BY EMILY BLOMQUIST ’18
Last Thursday, in an annual address to the Federal Assembly, Russian President Vladimir Putin revealed a new “invincible” nuclear weapons program that can supposedly strike any target worldwide, according to The New York Times.
The arsenal of this program consists of five new weapons, including a nuclear-propelled torpedo, a nuclear-powered cruise missile and lasers. “[The missile] has unlimited range, so it can keep going like this forever,” Putin said over a video simulation of missiles raining down on Florida. The state of Florida, often described as President Donald Trump’s home away from home, also houses the U.S. military’s central command headquarters at the MacDill air force base in Tampa.
President Trump has not responded directly to the announcement, but in a call with British Prime Minister Theresa May, he agreed that Putin’s actions were “irresponsible.” No further comments have been made, according to Politico.
Despite this demonstration of power, Putin insisted that Russian possession of these nuclear warheads is non-aggressive. “We aren’t threatening anyone, we aren’t going to attack anyone,” he said in his address. “The growing Russian military power will guarantee global peace.” The weapons would primarily serve as a deterrent for any country considering an attack on Russia and its allies. This distinction is important given Putin’s close, yet controversial partnership with Syrian President Bashar al-Assad. “It upped the game in Syria,” said Francesca Eremeeva ’20, an International Relations major. “Putin’s saying, ‘Whatever the United States decides to do here [in Syria], we reserve the right to respond in any way we deem is appropriate, because they’re our allies.’”
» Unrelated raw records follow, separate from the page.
(** Two calls a tenth of a second apart, from the initial state.  The
    first creates the task; while it is outstanding a notify does nothing;
    the task wakes at 101 s and its one broadcast shows both drivers. *)
Lemma debounce_one_task_one_broadcast_witness :
  exists pending s',
    run plain_builtins (telemetry_events [(100%Q, sample_01, None)]) init = Some pending /\
    tasks pending <> [] /\
    schedule_emit_leaderboard (1001 # 10) pending = pending /\
    run plain_builtins
      (telemetry_events [(100%Q, sample_01, None); (1001 # 10, sample_02, None)]
         ++ [Wake 0 101; Delivered 0 101]) init = Some s' /\
    map (fun b => (fst b, length (snd b))) (broadcasts s') = [(101%Q, 2)] /\
    tasks s' = [].
Proof.
  assert (Hr : reachable plain_builtins init) by (exists []; reflexivity).
  assert (Hacc : accepted plain_builtins (100%Q, sample_01, None)) by (by eexists).
  destruct (debounce_one_task_one_broadcast plain_builtins init Hr) as (_ & _ & _ & Hburst).
  destruct (Hburst eq_refl [(100%Q, sample_01, None)]) as (pending & d & E & Ht & _).
  { simpl. split; [|done]. unfold Qle. simpl. lia. }
  { by apply Exists_cons_hd. }
  destruct (Hburst eq_refl [(100%Q, sample_01, None); (1001 # 10, sample_02, None)])
    as (s1 & d1 & E1 & Ht1 & _ & Hwake).
  { simpl. repeat split; unfold Qle; simpl; lia. }
  { by apply Exists_cons_hd. }
  assert (Hp : reachable plain_builtins pending) by (by eexists).
  destruct (debounce_one_task_one_broadcast plain_builtins pending Hp) as (_ & Hnoop & _).
  assert (Hne : tasks pending <> []) by (rewrite Ht; discriminate).
  assert (Hshape : (fun s => (tasks s, clock s,
                              length <$> recompute_leaderboard plain_builtins (driver_states s)))
                   <$> run plain_builtins
                         (telemetry_events [(100%Q, sample_01, None); (1001 # 10, sample_02, None)])
                         init
                   = Some ([(0, Sleeping 100)], 1001 # 10, Some 2)) by (vm_compute; reflexivity).
  rewrite E1 in Hshape. simpl in Hshape. injection Hshape as Hts Hck Hlb.
  rewrite Ht1 in Hts. injection Hts as Hd1.
  specialize (Hwake 101%Q 101%Q).
  destruct (recompute_leaderboard plain_builtins (driver_states s1)) as [lb|];
    [|discriminate Hlb].
  destruct Hwake as (s' & Hrun & Hb & Hts').
  { rewrite Hck. unfold Qle. simpl. lia. }
  { rewrite Hd1. unfold Qle. simpl. lia. }
  { apply Qle_refl. }
  exists pending, s'. split; [exact E|]. split; [exact Hne|].
  split; [exact (Hnoop Hne (1001 # 10))|]. split; [exact Hrun|]. split; [|exact Hts'].
  rewrite Hb. simpl in Hlb. injection Hlb as Hlen. simpl. by rewrite Hlen.
Defined.





End Main.

(** ** Run identifiers: [main._mk_run_id] and [sim_config_api.mk_run_id] *)
Module RunId.

(** A Python string, character by character. *)
Fixpoint string_map (f : ascii -> ascii) (s : string) : string :=
  match s with
  | EmptyString => EmptyString
  | String c s' => String (f c) (string_map f s')
  end.

(** [s[:n]] *)
Fixpoint string_take (n : nat) (s : string) : string :=
  match n, s with
  | S n', String c s' => String c (string_take n' s')
  | _, _ => EmptyString
  end.

Fixpoint string_Forall (P : ascii -> Prop) (s : string) : Prop :=
  match s with
  | EmptyString => True
  | String c s' => P c /\ string_Forall P s'
  end.

(** [if name:] holds for a name that is given and not empty. *)
Definition given (name : option string) : option string :=
  match name with
  | Some EmptyString => None
  | other => other
  end.
(* ===== verification/Program.v ===== *)
(** * Programs, their executions, and a logic for them

    The source's functions are translated to values of [prog]: sequences of
    calls to the primitives of a signature, with sequencing and loops as
    constructors. [next] computes the next visible call, so a program can be
    run one call at a time by a scheduler ([World.v]) or against a recorded
    list of answers ([exec]). [comp] adds panics, [stateful] adds a local
    variable whose last value survives a panic (a Rust place that a [&mut]
    reference denotes).

    [safe] is a step-indexed program logic: the client chooses a ghost state, a
    precondition of each call, an assumption on each answer and the ghost state
    after the call. *)
From S2P Require Import Prelude.

(** ** Syntax *)
Structure Sig : Type := MkSig { Op : Type; Resp : Op -> Type }.
Arguments Resp {s} o.

Inductive prog (Σ : Sig) : Type -> Type :=
| Ret {A} (a : A) : prog Σ A
| Call (e : Op Σ) : prog Σ (Resp e)
| Bind {A B} (p : prog Σ A) (k : A -> prog Σ B) : prog Σ B
| Loop {S B} (body : S -> prog Σ (S + B)) (s : S) : prog Σ B.
Arguments Ret {Σ A} a.
Arguments Call {Σ} e.
Arguments Bind {Σ A B} p k.
Arguments Loop {Σ S B} body s.

Inductive head (Σ : Sig) (A : Type) : Type :=
| HRet (a : A)
| HVis (e : Op Σ) (k : Resp e -> prog Σ A)
| HTau (p : prog Σ A).
Arguments HRet {Σ A} a.
Arguments HVis {Σ A} e k.
Arguments HTau {Σ A} p.

(** What a loop does with the result of its body. *)
Definition loop_k {Σ S B} (body : S -> prog Σ (S + B)) (r : S + B) : prog Σ B :=
  match r with inl s => Loop body s | inr b => Ret b end.

(** The next visible step. A loop that comes back to its head takes one silent
    step. *)
Fixpoint next {Σ A} (p : prog Σ A) : head Σ A :=
  match p in prog _ A return head Σ A with
  | Ret a => HRet a
  | Call e => HVis e Ret
  | Bind p k =>
      match next p with
      | HRet a => next (k a)
      | HVis e k' => HVis e (fun r => Bind (k' r) k)
      | HTau p' => HTau (Bind p' k)
      end
  | Loop body s =>
      match next (body s) with
      | HRet (inl s') => HTau (Loop body s')
      | HRet (inr b) => HRet b
      | HVis e k => HVis e (fun r => Bind (k r) (loop_k body))
      | HTau p' => HTau (Bind p' (loop_k body))
      end
  end.

(** ** Executions *)
Inductive item (Σ : Sig) : Type := Ev (e : Op Σ) (r : Resp e).
Arguments Ev {Σ} e r.

(** [exec p tr a]: [p] performs the calls of [tr], is given the answers
    recorded there, and returns [a]. *)
Inductive exec {Σ A} : prog Σ A -> list (item Σ) -> A -> Prop :=
| exec_ret p a : next p = HRet a -> exec p [] a
| exec_vis p e k r tr a :
    next p = HVis e k -> exec (k r) tr a -> exec p (Ev e r :: tr) a
| exec_tau p p' tr a : next p = HTau p' -> exec p' tr a -> exec p tr a.

(** [run_with oracle n p] drives [p] for at most [n] steps with answers that
    may depend on the history (most recent call first). *)
Definition oracle (Σ : Sig) : Type := list (item Σ) -> forall e : Op Σ, Resp e.

Fixpoint run_with {Σ A} (o : oracle Σ) (n : nat) (hist : list (item Σ)) (p : prog Σ A)
    : list (item Σ) * option A :=
  match n with
  | 0 => (reverse hist, None)
  | S n =>
      match next p with
      | HRet a => (reverse hist, Some a)
      | HVis e k => let r := o hist e in run_with o n (Ev e r :: hist) (k r)
      | HTau p' => run_with o n hist p'
      end
  end.

Lemma run_with_exec {Σ A} (o : oracle Σ) n hist (p : prog Σ A) a :
  (run_with o n hist p).2 = Some a ->
  exists tr, (run_with o n hist p).1 = reverse hist ++ tr /\ exec p tr a.
Proof.
  revert hist p. induction n as [|n IH]; intros hist p Hrun; [done|]. simpl in *.
  destruct (next p) as [b|e k|p'] eqn:Hn; simpl in *.
  - simplify_eq. exists []. split; [by rewrite app_nil_r|by apply exec_ret].
  - destruct (IH _ _ Hrun) as (tr & -> & Hex). exists (Ev e (o hist e) :: tr).
    split; [by rewrite reverse_cons, <- app_assoc|by eapply exec_vis].
  - destruct (IH _ _ Hrun) as (tr & -> & Hex). exists tr. split; [done|by eapply exec_tau].
Qed.

Lemma run_exec {Σ A} (o : oracle Σ) n (p : prog Σ A) a :
  (run_with o n [] p).2 = Some a -> exec p (run_with o n [] p).1 a.
Proof. intros Hrun. by destruct (run_with_exec _ _ _ _ _ Hrun) as (tr & -> & Hex). Qed.

(** ** Equivalence of programs: the same executions *)
Section Equivalence.
Context {Σ : Sig}.

(** Executions of at most [n] steps, as a function of the program. *)
Fixpoint execn {A} (n : nat) (p : prog Σ A) (tr : list (item Σ)) (a : A) : Prop :=
  match n with
  | 0 => False
  | S n =>
      match next p with
      | HRet b => tr = [] /\ b = a
      | HVis e k =>
          match tr with
          | [] => False
          | i :: tr' => exists r, i = Ev e r /\ execn n (k r) tr' a
          end
      | HTau p' => execn n p' tr a
      end
  end.

Lemma exec_execn {A} (p : prog Σ A) tr a : exec p tr a <-> exists n, execn n p tr a.
Proof.
  split.
  - induction 1 as [p a Hn|p e k r tr a Hn _ [n IH]|p p' tr a Hn _ [n IH]].
    + exists 1. simpl. by rewrite Hn.
    + exists (S n). simpl. rewrite Hn. eauto.
    + exists (S n). simpl. by rewrite Hn.
  - intros [n Hn]. revert p tr Hn. induction n as [|n IH]; intros p tr Hn; [done|]. simpl in Hn.
    destruct (next p) as [b|e k|p'] eqn:Hp.
    + destruct Hn as [-> ->]. by apply exec_ret.
    + destruct tr as [|i tr]; [done|]. destruct Hn as (r & -> & Hn). eapply exec_vis; eauto.
    + eapply exec_tau; eauto.
Qed.

Lemma exec_next {A} (p q : prog Σ A) tr a : next p = next q -> exec p tr a -> exec q tr a.
Proof.
  rewrite !exec_execn. intros Hn [[|n] He]; [done|]. exists (S n). simpl in *. by rewrite <- Hn.
Qed.

Lemma exec_step {A} (p : prog Σ A) tr a :
  exec p tr a <->
  match next p with
  | HRet b => tr = [] /\ b = a
  | HVis e k => exists r tr', tr = Ev e r :: tr' /\ exec (k r) tr' a
  | HTau p' => exec p' tr a
  end.
Proof.
  split.
  - intros He. destruct He as [p a Hn|p e k r tr a Hn He|p p' tr a Hn He]; rewrite Hn; eauto.
  - destruct (next p) eqn:Hn; [|intros (r & tr' & -> & He)|].
    + intros [-> ->]. by apply exec_ret.
    + by eapply exec_vis.
    + intros. by eapply exec_tau.
Qed.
In the same address, he boasted that the new weapons program would render NATO forces “completely useless.”
Since the announcement, Putin has been accused of attempting to revive an arms race and spawn another Cold War, both of which he has denied, according to the BBC. Responding to these accusations, he emphasized the success of the Russian Federation, despite it being continuously targeted and excluded by the West.
“I want to tell all those who have fueled the arms race over the last 15 years, sought to win unilateral advantages over Russia, introduced unlawful sanctions aimed to contain our country’s development: all that you wanted to impede with your policies have already happened,” said President Putin. “You have failed to contain Russia.”
Jeremy Bash, former chief of staff in the CIA and Department of Defense, told NBC News that Putin’s address is confirmation that the Kremlin has become emboldened by the Trump administration. “A speech like Putin’s is the nexus of national defense strategy and machismo — it’s an effort by Putin to say, ‘Not only am I shirtless, but I have nuclear weapons.”
This year’s address was held in March, for the first time in 10 years, three weeks before the Russian presidential election, according to Newsweek. Lacking any major campaign rallies, the address was perhaps the only major, albeit unnecessary, appeal to the Russian public for votes. An opinion poll conducted by the Russian Public Opinion Center found that 69.1 percent of Russian voters were in favor of Putin serving a fourth term as president. So while Putin’s continued reign is almost assured, the president may have been trying to increase overall voter turnout from an apathetic population, according to The Washington Post.
“He doesn’t just want to win” said Eremeeva, “he wants mass enthusiasm and support of his message. Opposition scares Putin because it robs his enthusiasm. He always needs something to justify that he’s strong and he’s successful. Showcasing three weapons that have the potential to blow up the United States excites some people.”
While attendees applauded the video of the new missiles, some critics question the existence of the weapons; Putin did not present any photographic evidence. Journalists from the Russian newspaper The Insider reported that the video simulations were reused from 2007. U.S. officials also reported that they previously knew about the weapons and have been tracking their failed missile testings in the Russian Arctic, according to ABC News. Stephen Jones, the chair of Russian and Eurasian studies at Mount Holyoke, also voiced doubts about the significance of Putin’s announcement. “It is saber rattling, making public what the Americans already know about Putin’s weapons program,” he said.
The missiles’ legitimacy is being questioned by native Russians as well with a flood of memes hitting social media that parody the missiles with references to “Austin Powers” and “Star Wars,” according to Newsweek.
Nevertheless, the existence of these weapons may not matter.
“The Russian President … is campaigning on the promise of nuclear annihilation,” wrote Amherst College professor and Russian-American journalist Masha Gessen for The New Yorker. “Whether or not the new weapons he described in this stump speech are real is immaterial; the old ones are more than sufficient to cause a nuclear holocaust.”
Putin invited the world to help name the new missile. Within the first 17 hours since the naming competition was launched, the Russian ministry reported that they received 63,000 name suggestions, according to The Moscow Times. Interested parties also took to the Russian Defense Ministry’s Facebook page where they suggested everything from “Kremlin’s Hand” and “Peace Envoy” to “Goodbye America.”
If it is time to say “Goodbye America,” Putin’s video suggests that Florida may be the first to go. “If I was a Floridian,” said Jones, “I would move to Alaska.”